History

United Kingdom
- Builder: Nicol Reid, Aberdeen
- Launched: 19 March 1825
- Fate: Last listed in 1839

General characteristics
- Tons burthen: 24879⁄94, or 249 (bm)
- Length: 90 ft 4 in (27.5 m)
- Beam: 25 ft 3 in (7.7 m)
- Sail plan: Snow

= Fairfield (1825 ship) =

Fairfield was launched in Aberdeen in 1825 and sailed to Australia and the West Indies. She was last listed in 1839.

==Career==
Fairfield first entered Lloyd's Register (LR) in 1825.

| Year | Master | Owner | Trade |
|---|---|---|---|
| 1826 | James Wark | John Lumsden | London–New South Wales |
| 1827 | James Wark John Morrice | John Lumsden | London–Van Dieman's Land |
| 1828 | John Morrice James Booth | John Lumsden | Liverpool-St Thomas |
| 1829 | P.Booth | John Lumsden | Liverpool-New South Wales |

 sailed from Sydney on 12 April 1829, bound for Batavia. she reached the Torres Straits on 5 May, and the next day wrecked on a reef. The crew survived on her quarterdeck for three days before they were able to launch her boats. They then sailed to Murray Island, where they found Fairfield, Both, master, which rescued them.
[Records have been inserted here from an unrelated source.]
(** * Voice activity detectors of [hass_satellite/vad.py]

    A shallow embedding of the module [assist_microphone/hass_satellite/vad.py]:
    the abstract [VoiceActivityDetector], the recurrent
    [SileroVoiceActivityDetector] on top of an ONNX inference session, and
    the [WebrtcVoiceActivityDetector] on top of the WebRTC classifier.

    The numpy arrays the module builds are modelled with their dtype, shape
    and flat data; float32 arithmetic is IEEE 754 binary32 as specified by
    [SpecFloat] (precision 24, emax 128), Python floats are binary64.  The
    inference engine and the WebRTC classifier are collaborators outside the
    module: they are section variables, and every call the module makes to
    them is recorded in the outcome of the operation. *)

From Stdlib Require Import ZArith QArith Qabs List Bool Lia.
From Stdlib Require Import Floats.SpecFloat.
From Stdlib Require Import Strings.String Init.Byte.
From stdpp Require Import base gmap strings list.
Import ListNotations.

Local Open Scope Z_scope.

(** ** Python values *)

(** [bytes]: the raw audio buffer. *)
Definition bytes := list byte.

Definition byte_val (b : byte) : Z := Z.of_N (Byte.to_N b).

(** Exceptions that can leave the module. *)
Inductive error :=
| MalformedAudioFrame
    (* ValueError of np.frombuffer: buffer size must be a multiple of
       element size *)
| UnpackError (n : nat)
    (* ValueError of [out, self._h, self._c = ort_outs] when the engine
       returned n values, n <> 3 *)
| External (what : string).
    (* raised inside onnxruntime or webrtcvad and not caught here *)

(** What a collaborator hands back: its value, or the exception it raised,
    which the module lets through. *)
Definition external {A : Type} (r : string + A) : error + A :=
  match r with
  | inl what => inl (External what)
  | inr a => inr a
  end.

(** ** Floating point: binary32 and binary64 *)

Module F32.
Definition prec := 24.
Definition emax := 128.
Definition of_Z (z : Z) : spec_float := binary_normalize prec emax z 0 false.
Definition div (x y : spec_float) : spec_float := SFdiv prec emax x y.
(** Rounding of any float to binary32 ([astype(np.float32)] on floats). *)
Definition round (x : spec_float) : spec_float :=
  match x with
  | S754_finite s m e =>
      binary_normalize prec emax (if s then Z.neg m else Z.pos m) e s
  | _ => x
  end.
Definition zero : spec_float := S754_zero false.
Definition one : spec_float := of_Z 1.
End F32.

Module F64.
Definition prec := 53.
Definition emax := 1024.
Definition of_Z (z : Z) : spec_float := binary_normalize prec emax z 0 false.
Definition zero : spec_float := S754_zero false.
Definition one : spec_float := of_Z 1.
End F64.

(** The real number a float stands for, as a rational; infinities and NaN
    stand for none.  It does not depend on the format the float is in. *)
Definition F2Q (x : spec_float) : option Q :=
  match x with
  | S754_zero _ => Some 0%Q
  | S754_finite s m e =>
      Some (inject_Z (if s then Z.neg m else Z.pos m) * Qpower 2 e)%Q
  | S754_infinity _ | S754_nan => None
  end.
| Year | Master | Owner | Trade |
|---|---|---|---|
| 1831 | P.Booth Norie | John Lumsden | Liverpool-New South Wales |
| 1833 | James Norie | John Lumsden | Liverpool-New South Wales |
| 1834 | F Glendenning | Glendenning | London–Jamaica |

In 1834 a new owner changed Fairfields registry to London. He also sailed her as a West Indiaman.